Le tout premier prend place lors de la scène en plein champ, juste après le barrage sur la N6. Corey, debout face à Vogel qui vient de s'extraire du coffre de la Plymouth, va avoir un geste hautement symbolique.
Extrait du scénario de Jean-Pierre Melville :
Corey sort de sa poche son paquet de cigarettes et l'envoie en direction de Vogel qui l'attrape au vol. Puis Corey lui jette son briquet.
Une main occupée par le paquet de cigarettes, l'autre par le revolver, Vogel n'a pas pu rattraper le briquet qui tombe par terre. Un instant, Vogel va hésiter, puis il prend sa décision. Il met le revolver dans sa poche, se baisse, ramasse le briquet.
Corey regarde Vogel.
Vogel allume une cigarette, envoie le briquet à Corey et lui adresse une sorte de petit sourire timide et ému.
Corey lui répond par le même sourire, exactement.
Le pacte vient d'être scellé.
Ce moment "entre hommes" n'existe que parce que la cigarette, symbole de virilité, relie les deux personnages de manière extrêmement forte. Inutile de se parler, seuls les regards suffisent. La parole - d'honneur - vient d'être donnée sans avoir été prononcée et la cigarette, comme l'écrit Melville, a permis de sceller un pacte entre les deux hommes, à tout jamais.
Une autre séquence, à la fin du film celle-ci, joue exactement sur les mêmes codes mais de manière totalement inversée. Il s'agit de la dernière scène au Santi's, lorsque Corey attend le nouveau fourgue qui lui a été conseillé. Alors qu'il cherche du feu dans la poche de son imperméable pour allumer sa Gitane, une main entre dans le champ avec un briquet. Corey se penche, acceptant la flamme que lui tend le nouveau venu. Une négociation s'ouvre mais ce que Corey ne sait pas c'est que le fourgue en question n'est autre que le commissaire Matteï venu lui tendre un piège. La cigarette, au début du film source de connivence entre hommes, devient ici symbole de trahison. Mais Corey ne peut rien soupçonner et seul le spectateur connaît les véritables enjeux.
Ce qui est assez drôle d'ailleurs c'est que juste avant, Melville a placé un avertissement à l'adresse exclusive du personnage en la personne de la jeune hôtesse venue lui tendre une rose rouge. Problème : ici, la rose rouge n'est pas, comme Corey semble le croire, le symbole d'un amour quelconque mais bien plutôt le présage d'une mort imminente et du sang versé... [2]
Ou quand Melville se joue merveilleusement des symboles …
Ou quand Melville se joue merveilleusement des symboles …

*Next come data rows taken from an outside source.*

(** The input matters: a Panel-Merge stage that wrote to another object
    than the one it was handed would not have this footprint. *)
Example footprint_is_about_the_input :
  ¬ footprint Chain.mergepanels (Parsed 2) layout_world
      (World (set_flag flag_merged true (req layout_world))
         (<[1%positive := layout_page]> (heap layout_world)) (log layout_world)).
Proof.
  simpl. intros (_ & _ & [[Ho _] | (l & x & t & f & Hin & Hl & _ & Hh)]).
  - apply (f_equal (λ m, m !! flag_merged)) in Ho. by vm_compute in Ho.
  - injection Hin as <-.
    apply (f_equal (λ m, tree <$> m !! 1%positive)) in Hh.
    rewrite lookup_insert_eq, lookup_insert_ne in Hh by done.
    by vm_compute in Hh.
Qed.

End Footprint.

(** ** The further properties on concrete requests *)

Section ConcreteMore.

Lemma MergePanels_success_witness :
  ∃ w' x',
    MergePanels.transformIterable Demo.env (Serializer 2) utf8 layout_world
      = Returns (Some (Parsed 2)) w' ∧
    heap w' !! 2%positive = Some x' ∧
    tree x' = Py.b "<!DOCTYPE html><html><p data-layout>a<tile/></p></html>" ∧
    serializer x' = html_tostring ∧
    heap w' !! 1%positive = Some Demo.page ∧
    get_flag flag_merged (req w') = true.
Proof.
  destruct (MergePanels_success Demo.env 2 layout_page
              (Py.b "<!DOCTYPE html><html><p data-layout>a<tile/></p></html>")
              utf8 layout_world eq_refl eq_refl eq_refl)
    as (w' & x' & Hrun & Hx' & Ht & _ & _ & Hhtml & _ & Hother & Hflags & _).
  exists w', x'. split; [exact Hrun|]. split; [exact Hx'|]. split; [exact Ht|].
  split; [apply Hhtml; [discriminate|reflexivity]|].
  split; [rewrite Hother by discriminate; reflexivity|].
  unfold get_flag. rewrite Hflags. reflexivity.
Defined.

Lemma IncludeTiles_success_witness :
  get_flag flag_merged (req layout_world) = false ∧
  ∃ w' x',
    IncludeTiles.transformIterable Demo.env (Serializer 2) utf8 layout_world
      = Returns (Some (Parsed 2)) w' ∧
    heap w' !! 2%positive = Some x' ∧
    tree x' = Py.b "<p data-layout>a<p>tile</p></p>" ∧
    serializer x' = etree_tostring ∧
    heap w' !! 1%positive = Some Demo.page.
Proof.
  split; [reflexivity|].
  destruct (IncludeTiles_success Demo.env 2 layout_page
              (Py.b "<p data-layout>a<p>tile</p></p>")
              utf8 layout_world eq_refl eq_refl eq_refl)
    as (w' & x' & Hrun & Hx' & Ht & Hs & _ & _ & Hother).
  exists w', x'. split; [exact Hrun|]. split; [exact Hx'|]. split; [exact Ht|].
  split; [exact Hs|]. rewrite Hother by discriminate. reflexivity.
Defined.

Lemma collaborator_failure_witness :
  let w := Faulty.parsed_world in
  (∃ w', MergePanels.transformIterable Faulty.env (Serializer 1) utf8 w
           = Raises (Exc RuntimeError "layout unavailable") w' ∧
         get_flag flag_merged (req w') = get_flag flag_merged (req w) ∧
         serializer <$> heap w' !! 1%positive = Some (serializer Demo.page)) ∧
  (∃ w', IncludeTiles.transformIterable Faulty.env (Serializer 1) utf8 w
           = Raises (Exc RuntimeError "tile unavailable") w') ∧
  ESIRender.transformIterable Faulty.env (Serializer 1) utf8 w
    = Raises (Exc RuntimeError "include unavailable") w.
Proof.
  intros w.
  destruct (collaborator_failure_is_raised Faulty.env 1 Demo.page utf8 w
              (Exc RuntimeError "layout unavailable")) as (Hm & _ & _).
  destruct (collaborator_failure_is_raised Faulty.env 1 Demo.page utf8 w
              (Exc RuntimeError "tile unavailable")) as (_ & Ht & _).
  destruct (collaborator_failure_is_raised Faulty.env 1 Demo.page utf8 w
              (Exc RuntimeError "include unavailable")) as (_ & _ & He).
  split; [exact (Hm eq_refl eq_refl eq_refl)|].
  split; [exact (Ht eq_refl eq_refl eq_refl)|].
  destruct (He eq_refl) as (_ & _ & Hi).
  exact (Hi (Serializer 1) (Demo.text_of_bytes (tree Demo.page)) eq_refl eq_refl).
Defined.


Lemma normalize_idempotent_witness :
  let chunk := Py.b "<p>no carriage return here</p>" in
  ParseXML.normalize (ItemBytes chunk) = inr chunk.
Proof.
  intros chunk.
  apply (proj1 (proj2 (normalize_idempotent chunk))). reflexivity.
Defined.

(** The page [é] as text and as its two UTF-8 bytes, with a chain that
    names ASCII. *)
Lemma ParseXML_text_is_parsed_as_utf8_witness :
  let w := Demo.fresh_world [] Demo.html in
  ParseXML.transformUnicode Demo.env [0xE9%N] ascii_codec w
  = ParseXML.transformBytes Demo.env [xc3; xa9] ascii_codec w.
Proof.
  intros w.
  apply (ParseXML_text_is_parsed_as_utf8 Demo.env [0xE9%N] [xc3; xa9]).
  reflexivity.
Defined.

Lemma ParseXML_noop_witness :
  let w := Demo.fresh_world [] Demo.html in
  let w1 := World (req w) ∅ [Exc TypeError "expected string or bytes-like object"] in
  get_flag flag_enabled (req w1) = false ∧
  (∀ it enc, MergePanels.transformIterable Demo.env it enc w1 = Returns None w1) ∧
  (∀ it enc, IncludeTiles.transformIterable Demo.env it enc w1 = Returns None w1).
Proof.
  intros w w1.
  apply (ParseXML_noop_keeps_composition_off Demo.env (Chunks [ItemOther true])
           utf8 w w1); reflexivity.
Defined.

[1] En sortant du billard après avoir réglé leurs comptes aux gorilles de Rico. Après son repas au Relairoute. En attendant son tour au barrage de police, près de Chalon-sur-Saône. Après son petit déjeuner, dans son appartement de l'avenue Paul Doumer, alors qu'il est en train de s'habiller.
[2] La même rose rouge dont Vogel se saisira dans la séquence suivante alors que Corey vient de le quitter pour aller voir le fourgue, justement. Comme un indice de la mort qui rôde…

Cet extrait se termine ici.